*WORK REQUEST*: Each record below should be printed exactly as it was written.

*DATASET RECORDS*:
(** The loop, until [StopFlag] is set after the last round. *)
Fixpoint Run b k (tm : timers) (stack pRecvBuff : list Z) (rounds : list (list (Z * Z)))
    : outcome (K * t Q * timers * list Z) :=
  match rounds with
  | [] => Ok (k, b, tm, pRecvBuff)
  | evs :: rounds =>
      '(k, b, tm, m) ← RunOnce b k tm stack pRecvBuff evs;
      Run b k tm stack m rounds
  end.

End operations.
End CBusRun.
Import CBusRun.

(** * Cutting a byte stream into packages *)
Definition wire (msgs : list (BusHeader.t * list Z)) : list Z :=
  concat ((λ p, msg_bytes p.1 p.2) <$> msgs).

Lemma wire_cons p msgs : wire (p :: msgs) = msg_bytes p.1 p.2 ++ wire msgs.
Proof. done. Qed.

Section receive.
Context {Q K : Type} `{FifoQueue Q} `{KernelLaws K} `{BusProto}.
Hypothesis Hmax : XY_PKG_MAX_LEN ≤ q_max.
Implicit Types (b : t Q) (M : Z → list (list Z)) (k : K) (c : CConnInfo.t)
  (msgs : list (BusHeader.t * list Z)).

Definition msgs_ok msgs : Prop := Forall (λ p, msg_ok p.1 p.2) msgs.

(** What arrives is delivered to the queues, message after message. *)
Definition arrivals (rt : Z → option Z) M msgs : Z → list (list Z) := foldl (arrive rt) M msgs.

Lemma arrivals_ext rt rt' M msgs :
  (∀ x, rt x = rt' x) → arrivals rt M msgs = arrivals rt' M msgs.
Proof.
  intros Hr. unfold arrivals. revert M. induction msgs as [|p msgs IH]; intros M; [done|].
  cbn. by rewrite (arrive_ext rt rt'), IH.
Qed.

(** Bytes at [o] of the buffer that start with a whole message, or with a
    proper part of one. *)
Lemma app_cut {A} (d f a r : list A) :
  d ++ f = a ++ r →
  (∃ d', d = a ++ d' ∧ d' ++ f = r) ∨ (∃ a', a = d ++ a' ∧ a' ≠ [] ∧ f = a' ++ r).
Proof.
  revert a. induction d as [|x d IH]; intros [|y a] Ha; cbn in *.
  - left. by exists [].
  - right. by exists (y :: a).
  - left. by exists (x :: d).
  - injection Ha as -> Ha. destruct (IH a Ha) as [(d' & -> & ?)|(a' & -> & ? & ?)].
    + left. by exists d'.
    + right. by exists a'.
Qed.

Lemma mread_after {A} (m : list A) o a d :
  mread m o (zlen (a ++ d)) = Ok (a ++ d) →
  mread m o (zlen a) = Ok a ∧ mread m (o + zlen a) (zlen d) = Ok d.
Proof.
  intros Hr. rewrite zlen_app in Hr. pose proof (zlen_nonneg a). pose proof (zlen_nonneg d).
  destruct (mread_app m a d o (zlen a) (zlen d)); by auto.
Qed.

Definition part_of_msg (d : list Z) : Prop :=
  d = [] ∨ ∃ h body a', msg_ok h body ∧ msg_bytes h body = d ++ a' ∧ a' ≠ [].

(** What is kept is less than the next message. *)
Definition behind (rem : list Z) (todo : list (BusHeader.t * list Z)) : Prop :=
  match todo with
  | [] => rem = []
  | p :: _ => zlen rem < zlen (msg_bytes p.1 p.2)
  end.

Lemma behind_nil msgs : behind [] msgs.
Proof.
  destruct msgs as [|[h body] msgs]; [done|]. unfold behind. rewrite zlen_msg_bytes. cbn [snd].
  change (zlen (@nil Z)) with 0. pose proof (zlen_nonneg body). lia.
Qed.

Lemma behind_end rem todo : behind rem todo → rem = wire todo → todo = [].
Proof.
  destruct todo as [|p todo]; [done|]. intros Hl ->. unfold behind in Hl. rewrite wire_cons, zlen_app in Hl.
  pose proof (zlen_nonneg (wire todo)). lia.
Qed.

Lemma behind_len rem todo : msgs_ok todo → behind rem todo → zlen rem ≤ XY_MAXBUFF_LEN.
Proof.
  destruct todo as [|p todo]; [by intros _ ->|].
  intros [Hp _]%Forall_cons Hl. unfold behind in Hl. rewrite zlen_msg_bytes in Hl. destruct Hp. unfold XY_PKG_MAX_LEN, XY_MAXBUFF_LEN in *. lia.
Qed.

(** A part of a message is kept, whatever its length. *)
Lemma recv_part fuel b k p c m o d :
  d ≠ [] → part_of_msg d → zlen d ≤ XY_MAXBUFF_LEN → mread m o (zlen d) = Ok d →
  m_PosConnMap b !! p = Some c → CConnInfo.m_RemainRecvData c = [] →
  recv_loop (S fuel) b k p m o (zlen d) = Ok (k, set_conn b p (CConnInfo.set_recv c d)).
Proof.
  intros Hne [?|(h & body & a' & Hm & Ha & Hne')] Hlen Hr Hc Hrv; [done|].
  assert (0 < zlen d) by (destruct d; [done|rewrite zlen_cons; pose proof (zlen_nonneg d); lia]).
  assert (0 < zlen a') by (destruct a'; [done|rewrite zlen_cons; pose proof (zlen_nonneg a'); lia]).
  pose proof (f_equal zlen Ha) as Hz. rewrite zlen_msg_bytes, zlen_app in Hz.
  assert (∃ n, ProcessPkg b m o (zlen d) = Ok (b, n) ∧ zlen d < n) as (n & Hp & Hn).
  { destruct (decide (zlen d < 26)).
    - exists 26. by rewrite ProcessPkg_short.
    - exists (26 + zlen body). split; [|lia]. rewrite <- (msg_i32 h body Hm).
      apply ProcessPkg_incomplete; [lia| |rewrite (msg_i32 h body Hm); lia].
      unfold msg_bytes in Ha. symmetry in Ha. apply app_cut in Ha as [(d' & -> & Hd')|(x & Hx & Hnx & _)].
      + apply bus_Read_bytes; [apply Hm|]. apply mread_after in Hr as [Hr _].
        by rewrite zlen_bus_bytes in Hr.
      + pose proof (f_equal zlen Hx) as Hzx. rewrite zlen_bus_bytes, zlen_app in Hzx.
        destruct x; [done|]. rewrite zlen_cons in Hzx. pose proof (zlen_nonneg x). lia. }
  cbn [recv_loop]. rewrite (proj2 (Z.leb_gt _ _)), Hp by lia. cbn [mbind outcome_bind].
  rewrite (proj2 (Z.ltb_lt _ _) Hn). cbn [orb]. rewrite Hc.
  rewrite (AddRecvData_ok _ _ _ _ d Hr), Hrv.
  rewrite (proj2 (Z.ltb_ge _ _)) by (change (zlen (@nil Z)) with 0; lia). cbn [mbind outcome_bind app].
  done.
Qed.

*WRITTEN SOLUTION*:
(** The loop, until [StopFlag] is set after the last round. *)
Fixpoint Run b k (tm : timers) (stack pRecvBuff : list Z) (rounds : list (list (Z * Z)))
    : outcome (K * t Q * timers * list Z) :=
  match rounds with
  | [] => Ok (k, b, tm, pRecvBuff)
  | evs :: rounds =>
      '(k, b, tm, m) ← RunOnce b k tm stack pRecvBuff evs;
      Run b k tm stack m rounds
  end.

End operations.
End CBusRun.
Import CBusRun.

(** * Cutting a byte stream into packages *)
Definition wire (msgs : list (BusHeader.t * list Z)) : list Z :=
  concat ((λ p, msg_bytes p.1 p.2) <$> msgs).

Lemma wire_cons p msgs : wire (p :: msgs) = msg_bytes p.1 p.2 ++ wire msgs.
Proof. done. Qed.

Section receive.
Context {Q K : Type} `{FifoQueue Q} `{KernelLaws K} `{BusProto}.
Hypothesis Hmax : XY_PKG_MAX_LEN ≤ q_max.
Implicit Types (b : t Q) (M : Z → list (list Z)) (k : K) (c : CConnInfo.t)
  (msgs : list (BusHeader.t * list Z)).

Definition msgs_ok msgs : Prop := Forall (λ p, msg_ok p.1 p.2) msgs.

(** What arrives is delivered to the queues, message after message. *)
Definition arrivals (rt : Z → option Z) M msgs : Z → list (list Z) := foldl (arrive rt) M msgs.

Lemma arrivals_ext rt rt' M msgs :
  (∀ x, rt x = rt' x) → arrivals rt M msgs = arrivals rt' M msgs.
Proof.
  intros Hr. unfold arrivals. revert M. induction msgs as [|p msgs IH]; intros M; [done|].
  cbn. by rewrite (arrive_ext rt rt'), IH.
Qed.

(** Bytes at [o] of the buffer that start with a whole message, or with a
    proper part of one. *)
Lemma app_cut {A} (d f a r : list A) :
  d ++ f = a ++ r →
  (∃ d', d = a ++ d' ∧ d' ++ f = r) ∨ (∃ a', a = d ++ a' ∧ a' ≠ [] ∧ f = a' ++ r).
Proof.
  revert a. induction d as [|x d IH]; intros [|y a] Ha; cbn in *.
  - left. by exists [].
  - right. by exists (y :: a).
  - left. by exists (x :: d).
  - injection Ha as -> Ha. destruct (IH a Ha) as [(d' & -> & ?)|(a' & -> & ? & ?)].
    + left. by exists d'.
    + right. by exists a'.
Qed.

Lemma mread_after {A} (m : list A) o a d :
  mread m o (zlen (a ++ d)) = Ok (a ++ d) →
  mread m o (zlen a) = Ok a ∧ mread m (o + zlen a) (zlen d) = Ok d.
Proof.
  intros Hr. rewrite zlen_app in Hr. pose proof (zlen_nonneg a). pose proof (zlen_nonneg d).
  destruct (mread_app m a d o (zlen a) (zlen d)); by auto.
Qed.

Definition part_of_msg (d : list Z) : Prop :=
  d = [] ∨ ∃ h body a', msg_ok h body ∧ msg_bytes h body = d ++ a' ∧ a' ≠ [].

(** What is kept is less than the next message. *)
Definition behind (rem : list Z) (todo : list (BusHeader.t * list Z)) : Prop :=
  match todo with
  | [] => rem = []
  | p :: _ => zlen rem < zlen (msg_bytes p.1 p.2)
  end.

Lemma behind_nil msgs : behind [] msgs.
Proof.
  destruct msgs as [|[h body] msgs]; [done|]. unfold behind. rewrite zlen_msg_bytes. cbn [snd].
  change (zlen (@nil Z)) with 0. pose proof (zlen_nonneg body). lia.
Qed.

Lemma behind_end rem todo : behind rem todo → rem = wire todo → todo = [].
Proof.
  destruct todo as [|p todo]; [done|]. intros Hl ->. unfold behind in Hl. rewrite wire_cons, zlen_app in Hl.
  pose proof (zlen_nonneg (wire todo)). lia.
Qed.

Lemma behind_len rem todo : msgs_ok todo → behind rem todo → zlen rem ≤ XY_MAXBUFF_LEN.
Proof.
  destruct todo as [|p todo]; [by intros _ ->|].
  intros [Hp _]%Forall_cons Hl. unfold behind in Hl. rewrite zlen_msg_bytes in Hl. destruct Hp. unfold XY_PKG_MAX_LEN, XY_MAXBUFF_LEN in *. lia.
Qed.

(** A part of a message is kept, whatever its length. *)
Lemma recv_part fuel b k p c m o d :
  d ≠ [] → part_of_msg d → zlen d ≤ XY_MAXBUFF_LEN → mread m o (zlen d) = Ok d →
  m_PosConnMap b !! p = Some c → CConnInfo.m_RemainRecvData c = [] →
  recv_loop (S fuel) b k p m o (zlen d) = Ok (k, set_conn b p (CConnInfo.set_recv c d)).
Proof.
  intros Hne [?|(h & body & a' & Hm & Ha & Hne')] Hlen Hr Hc Hrv; [done|].
  assert (0 < zlen d) by (destruct d; [done|rewrite zlen_cons; pose proof (zlen_nonneg d); lia]).
  assert (0 < zlen a') by (destruct a'; [done|rewrite zlen_cons; pose proof (zlen_nonneg a'); lia]).
  pose proof (f_equal zlen Ha) as Hz. rewrite zlen_msg_bytes, zlen_app in Hz.
  assert (∃ n, ProcessPkg b m o (zlen d) = Ok (b, n) ∧ zlen d < n) as (n & Hp & Hn).
  { destruct (decide (zlen d < 26)).
    - exists 26. by rewrite ProcessPkg_short.
    - exists (26 + zlen body). split; [|lia]. rewrite <- (msg_i32 h body Hm).
      apply ProcessPkg_incomplete; [lia| |rewrite (msg_i32 h body Hm); lia].
      unfold msg_bytes in Ha. symmetry in Ha. apply app_cut in Ha as [(d' & -> & Hd')|(x & Hx & Hnx & _)].
      + apply bus_Read_bytes; [apply Hm|]. apply mread_after in Hr as [Hr _].
        by rewrite zlen_bus_bytes in Hr.
      + pose proof (f_equal zlen Hx) as Hzx. rewrite zlen_bus_bytes, zlen_app in Hzx.
        destruct x; [done|]. rewrite zlen_cons in Hzx. pose proof (zlen_nonneg x). lia. }
  cbn [recv_loop]. rewrite (proj2 (Z.leb_gt _ _)), Hp by lia. cbn [mbind outcome_bind].
  rewrite (proj2 (Z.ltb_lt _ _) Hn). cbn [orb]. rewrite Hc.
  rewrite (AddRecvData_ok _ _ _ _ d Hr), Hrv.
  rewrite (proj2 (Z.ltb_ge _ _)) by (change (zlen (@nil Z)) with 0; lia). cbn [mbind outcome_bind app].
  done.
Qed.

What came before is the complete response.